THE PROBLEM: Go through the entries below and count the lines where "simpl" occurs. Give nothing but that number.

-- DATA follows --

Lemma deliver_safe (watchers : list Z) (events : list DomainEvent.t) : prog_all section_safe (dispatch_to_watchers (V := V) watchers events).
Proof.
  unfold dispatch_to_watchers. induction events as [|event events IH]; [done|]. simpl. apply prog_all_bind; [|done].
  clear IH. induction watchers as [|x l IH]; [done|]. by split.
Qed.

Lemma send_all_safe (watcher : Z) (events : list DomainEvent.t) : prog_all section_safe (send_all (V := V) watcher events).
Proof. induction events as [|event events IH]; [done|]. by split. Qed.

Lemma announce_safe (cl : IpcClient.t) (l : list string) : prog_all section_safe (announce_following (V := V) cl l).
Proof. induction l as [|x l IH]; [done|]. cbn [announce_following]. apply prog_all_bind; [apply on_client_safe|done]. Qed.

Lemma flush_each_safe (l : list string) : prog_all section_safe (flush_each (V := V) l).
Proof.
  induction l as [|x l IH]; [done|]. cbn [flush_each]. apply prog_all_bind; [safe|]. intros now. apply prog_all_bind.
  - apply prog_all_act. intros s. apply flush_runtime_safe.
  - intros [[events watchers]|]; (apply prog_all_bind; [|done]); [apply deliver_safe|done].
Qed.

Lemma pump_event_safe (cl : IpcClient.t) (event : IpcEvent.t V) : event_valid event -> prog_all section_safe (pump_event cl event).
Proof.
  intros E. unfold pump_event. destruct event as [params|m source params|m]; [|case_match; [|done]|done].
  - apply prog_all_bind; [safe|]. intros caps. apply prog_all_bind; [safe|]. intros clock. apply prog_all_bind.
    + apply prog_all_act. intros s. by apply stream_changed_safe.
    + intros [[[events watchers] resync]|]; [|done]. apply prog_all_bind; [safe|]. intros _. apply deliver_safe.
  - apply prog_all_bind; [safe|]. intros l. apply announce_safe.
Qed.

Lemma forwarded_safe (request : CommandRequest.t) {T : Type} (p : Prog.prog (@aop V) (res IpcError.t T)) :
  prog_all section_safe p -> prog_all section_safe (forwarded request p).
Proof. intros P. unfold forwarded, receipt. repeat (apply prog_all_bind; [safe; try exact P|intros ?]). safe. Qed.

Lemma execute_safe (key : SessionKey.t) (request : CommandRequest.t) : prog_all section_safe (execute_command (V := V) key request).
Proof.
  unfold execute_command. apply prog_all_bind; [safe|]. intros caps. apply prog_all_try; [apply ensure_owner_safe|]. intros owner.
  apply prog_all_try; [apply current_ipc_safe|]. intros cl. apply prog_all_try; [apply reading_safe|]. intros _. unfold execute_payload, with_gate, generic_write.
  destruct (CommandRequest.payload request); safe; try (apply forwarded_safe; apply on_client_safe); unfold receipt; safe.
Qed.

Lemma subscribe_safe (key : SessionKey.t) (watcher : Z) : prog_all section_safe (subscribe (V := V) config key watcher).
Proof.
  unfold subscribe. apply prog_all_bind; [safe|]. intros ipc. apply prog_all_bind.
  - split; [|done]. intros s S. cbv zeta.
    match goal with |- context [follow_locked config ipc ?k ?s1] => destruct (follow_valid ipc k s1) as [F1 F2] end.
    + apply insert_valid; [|done]. destruct (runtime_or_new_valid (SessionKey.codex (CodexAdapterConfig.device_id config) (SessionKey.native_session_id key))
        (SessionKey.native_session_id key) s S) as [R1 R2]. by split.
    + destruct (follow_locked _ _ _ _) as [r s2]. eexists _, _. split; [reflexivity|]. split; [done|].
      etrans; [|exact F2]. rewrite dom_insert. apply union_subseteq_r.
  - intros found. apply prog_all_try; [unfold spawn_following; safe|]. intros _. apply prog_all_bind; [apply send_all_safe|done].
Qed.

Lemma runtime_snapshot_safe (key : SessionKey.t) : prog_all section_safe (runtime_snapshot_of (V := V) config key).
Proof.
  unfold runtime_snapshot_of, try_fuel. cbv zeta. apply prog_all_bind; [apply ensure_owner_safe|]. intros [owner|]; [|done].
  apply prog_all_bind; [safe|]. intros ipc. apply prog_all_bind.
  - split; [|done]. intros s S. cbv zeta. set (rt := runtime_or_new _ _ s).
    destruct (insert_valid (SessionKey.native_session_id key) rt s) as [I1 I2]; [by apply runtime_or_new_valid|done|].
    destruct (runtime_snapshot _) as [x|]; [by eexists _, _|].
    destruct (follow_valid ipc (SessionKey.native_session_id key) _ I1) as [F1 F2]. destruct (follow_locked _ _ _ _) as [r s2].
    eexists _, _. split; [reflexivity|]. split; [done|]. by etrans.
  - intros [x|r]; [done|]. apply prog_all_bind; [unfold spawn_following; safe|]. intros [u|]; [|done].
    apply prog_all_bind; [safe|]. intros now. apply wait_safe.
Qed.

Lemma refresh_snapshot_safe (key : SessionKey.t) : prog_all section_safe (refresh_snapshot (V := V) key).
Proof.
  unfold refresh_snapshot, try_fuel. cbv zeta. apply prog_all_bind; [apply ensure_owner_safe|]. intros [owner|]; [|done].
  apply prog_all_bind; [apply current_ipc_safe|]. intros [cl|]; [|done]. apply prog_all_bind.
  - split; [|done]. intros s S. eexists _, _. split; [reflexivity|]. apply insert_valid; [|done].
    destruct (runtime_or_new_valid key (SessionKey.native_session_id key) s S) as [R1 R2]. by split.
  - intros _. apply prog_all_bind; [safe|]. intros [u|]; [|done]. apply prog_all_bind; [safe|]. intros [revision|]; [|done].
    apply prog_all_bind; [safe|]. intros now. apply wait_safe.
Qed.

Lemma attach_safe : prog_all section_safe (try_attach (V := V) config).
Proof.
  unfold try_attach, reassess_version. case_match; [done|]. apply prog_all_try; [safe|]. intros cl.
  repeat (apply prog_all_bind; [safe; apply announce_safe|intros ?]). done.
Qed.

Lemma catalog_safe (threads : list CatalogThread.t) : prog_all section_safe (summaries_from_catalog (V := V) config threads).
Proof.
  induction threads as [|thread threads IH]; [done|]. cbn [summaries_from_catalog]. apply prog_all_bind.
  - unfold summary_from_catalog. safe.
  - intros x. apply prog_all_bind; [exact IH|done].
Qed.

Lemma list_sessions_safe (cursor : option string) (limit : Z) (include_archived : bool) :
  prog_all section_safe (list_sessions (V := V) config cursor limit include_archived).
Proof.
  unfold list_sessions. apply prog_all_try; [|intros page; safe]. destruct (CodexAdapterConfig.catalog config).
  - apply prog_all_bind; [safe|]. intros [page|[]]; try done. apply prog_all_bind; [apply catalog_safe|done].
  - apply prog_all_bind; [apply catalog_safe|done].
Qed.

Lemma history_safe (key : SessionKey.t) (cursor : option string) (limit : Z) : prog_all section_safe (history_page (V := V) config key cursor limit).
Proof. unfold history_page. destruct (CodexAdapterConfig.catalog config); [|done]. safe. Qed.

Lemma flush_safe : prog_all section_safe (flush_due_outputs_all (V := V)).
Proof. unfold flush_due_outputs_all. apply prog_all_bind; [safe|]. intros l. apply flush_each_safe. Qed.

Lemma supervise_safe (failures : Z) : prog_all section_safe (supervise (V := V) config failures).
Proof. unfold supervise. apply prog_all_bind; [safe|]. intros [|]; [done|]. apply prog_all_bind; [apply attach_safe|done]. Qed.

(** Everything the tasks of the adapter and its callers run; the pump runs on events whose strings are UTF-8. *)
Inductive adapter_program : forall A : Type, Prog.prog (@aop V) A -> Prop :=
| RunsCommand key request : adapter_program _ (execute_command key request)
| RunsSubscribe key watcher : adapter_program _ (subscribe config key watcher)
| RunsSnapshot key : adapter_program _ (runtime_snapshot_of config key)
| RunsRefresh key : adapter_program _ (refresh_snapshot key)
| RunsCwd key : adapter_program _ (session_cwd key)
| RunsOutputPage key item_id offset limit : adapter_program _ (output_page_of key item_id offset limit)
| RunsList cursor limit include_archived : adapter_program _ (list_sessions config cursor limit include_archived)
| RunsHistory key cursor limit : adapter_program _ (history_page config key cursor limit)
| RunsPump cl event : event_valid event -> adapter_program _ (pump_event cl event)
| RunsFlush : adapter_program _ flush_due_outputs_all
| RunsAttach : adapter_program _ (try_attach config)
| RunsSupervise failures : adapter_program _ (supervise config failures).

Lemma adapter_program_safe (A : Type) (p : Prog.prog (@aop V) A) : adapter_program A p -> prog_all section_safe p.
Proof.
  destruct 1.
  - apply execute_safe.
  - apply subscribe_safe.
  - apply runtime_snapshot_safe.
  - apply refresh_snapshot_safe.
  - apply reading_safe.
  - apply reading_safe.
  - apply list_sessions_safe.
  - apply history_safe.
  - by apply pump_event_safe.
  - apply flush_safe.
  - apply attach_safe.
  - apply supervise_safe.
Qed.

(** [o] is an operation the program can come to. *)
Fixpoint comes_to {A B : Type} (o : @aop V B) (p : Prog.prog (@aop V) A) : Prop :=
  match p with
  | Ret _ => False
  | @Act _ _ C o' k => existT B o = existT C o' \/ exists c, comes_to o (k c)
  end.

Lemma comes_to_safe {A B : Type} (o : @aop V B) (p : Prog.prog (@aop V) A) : prog_all section_safe p -> comes_to o p -> section_safe B o.
Proof.
  induction p as [a|C o' k IH]; [done|]. intros [P K] [E|[c M]]; [|by eapply IH].
  change (section_safe (projT1 (existT B o)) (projT2 (existT B o))). by rewrite E.
Qed.

(** What happens between two operations: the connections do what they do, and the sessions are only touched by
    an operation of another of these programs. *)
Definition meanwhile (w w' : World) : Prop :=
  interferes max_frame_bytes w w' /\
  (World.sessions w' = World.sessions w \/
   exists A (p : Prog.prog (@aop V) A) B (o : @aop V B) w0 b, adapter_program A p /\ comes_to o p /\ astep B o w b w0 /\ World.sessions w' = World.sessions w0).

Definition kept (s s' : gmap string (SessionRuntime.t V)) : Prop := sessions_valid s' /\ dom s ⊆ dom s'.

Lemma section_step (B : Type) (o : @aop V B) (w w' : World) (b : option B) :
  section_safe B o -> astep B o w b w' -> sessions_valid (World.sessions w) -> is_Some b /\ kept (World.sessions w) (World.sessions w').
Proof.
  intros P S I. destruct o as [| |A f| |A f|cl C o|cl task|watcher event| | | |ms|cursor limit archived|session cursor limit| | | |binary| |cl|caps|cl]; simpl in S;
    try (destruct S as [-> ->]; split; [by eexists|done]).
  - destruct (P _ I) as (a & s' & E & V' & D). rewrite E in S. destruct S as [-> ->]. split; [by eexists|done].
  - destruct S as (l & _ & -> & ->). split; [by eexists|done].
  - destruct S as (c & c' & _ & S & ->). split; [destruct S; by eexists|done].
  - by destruct S as [? ->].
  - by destruct S as [? ->].
  - destruct S as (t & _ & -> & ->). split; [by eexists|done].
  - by destruct S as [? ->].
  - by destruct S as [? ->].
  - destruct S as [(e & -> & ->)|(cl & c & -> & _ & _ & ->)]; (split; [by eexists|done]).
  - by destruct S as [? ->].
Qed.

Lemma meanwhile_kept (w w' : World) : rtc meanwhile w w' -> sessions_valid (World.sessions w) -> kept (World.sessions w) (World.sessions w').
Proof.
  induction 1 as [w|w w1 w2 [_ M] _ IH]; intros I; [done|]. assert (K : kept (World.sessions w) (World.sessions w1)).
  { destruct M as [E|(A & p & B & o & w0 & b & P & M & S & E)]; [by rewrite E|]. rewrite E.
    eapply section_step; [|exact S|done]. by eapply comes_to_safe, M; apply adapter_program_safe. }
  destruct K as [K1 K2]. destruct (IH K1) as [K3 K4]. split; [done|]. by etrans.
Qed.

Lemma run_kept {A : Type} (p : Prog.prog (@aop V) A) (w w' : World) (t : list AObs) (a : option A) :
  prog_all section_safe p -> texec meanwhile astep aobs p w t a w' -> sessions_valid (World.sessions w) ->
  is_Some a /\ kept (World.sessions w) (World.sessions w').
Proof.
  revert w t. induction p as [x|B o k IH]; intros w t P X I; [destruct X as (_ & -> & ->); split; [by eexists|done]|].
  destruct P as [P K]. destruct X as (w1 & b & w2 & R & S & X). destruct (meanwhile_kept _ _ R I) as [V1 D1].
  destruct (section_step _ _ _ _ _ P S V1) as ([b' ->] & V2 & D2). destruct X as (t' & X & _). destruct (IH b' w2 t' (K b') X V2) as (Sa & V3 & D3).
  split; [done|]. split; [done|]. etrans; [exact D1|]. by etrans.
Qed.

(** C13. No program of the adapter panics, loses a session or breaks one.  Any of them - commands, subscriptions, the reads of snapshots,
    pages, histories and lists, the pump, the flush timer, attaching -, run from valid sessions while operations of the others come in between in any order and the
    connections do as they like, ends with an answer and with valid sessions under all the keys there were, and perhaps more; when
    the events of Codex Desktop carry UTF-8 outputs, as every string of the program does. *)
Theorem adapter_sections_safe {A : Type} (p : Prog.prog (@aop V) A) (w w' : World) (t : list AObs) (a : option A) :
  adapter_program A p -> texec meanwhile astep aobs p w t a w' -> sessions_valid (World.sessions w) ->
  is_Some a /\ sessions_valid (World.sessions w') /\ dom (World.sessions w) ⊆ dom (World.sessions w').
Proof. intros P%adapter_program_safe X I. by apply (run_kept p w w' t a). Qed.
End Run.

(** ** An attempt that attaches *)

Module AttachDemo.
Import Json.Demo IpcProps.IpcDemo AdapterDemo.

-- DATA concluded --

RESPONSE FOR THIS EXERCISE: 2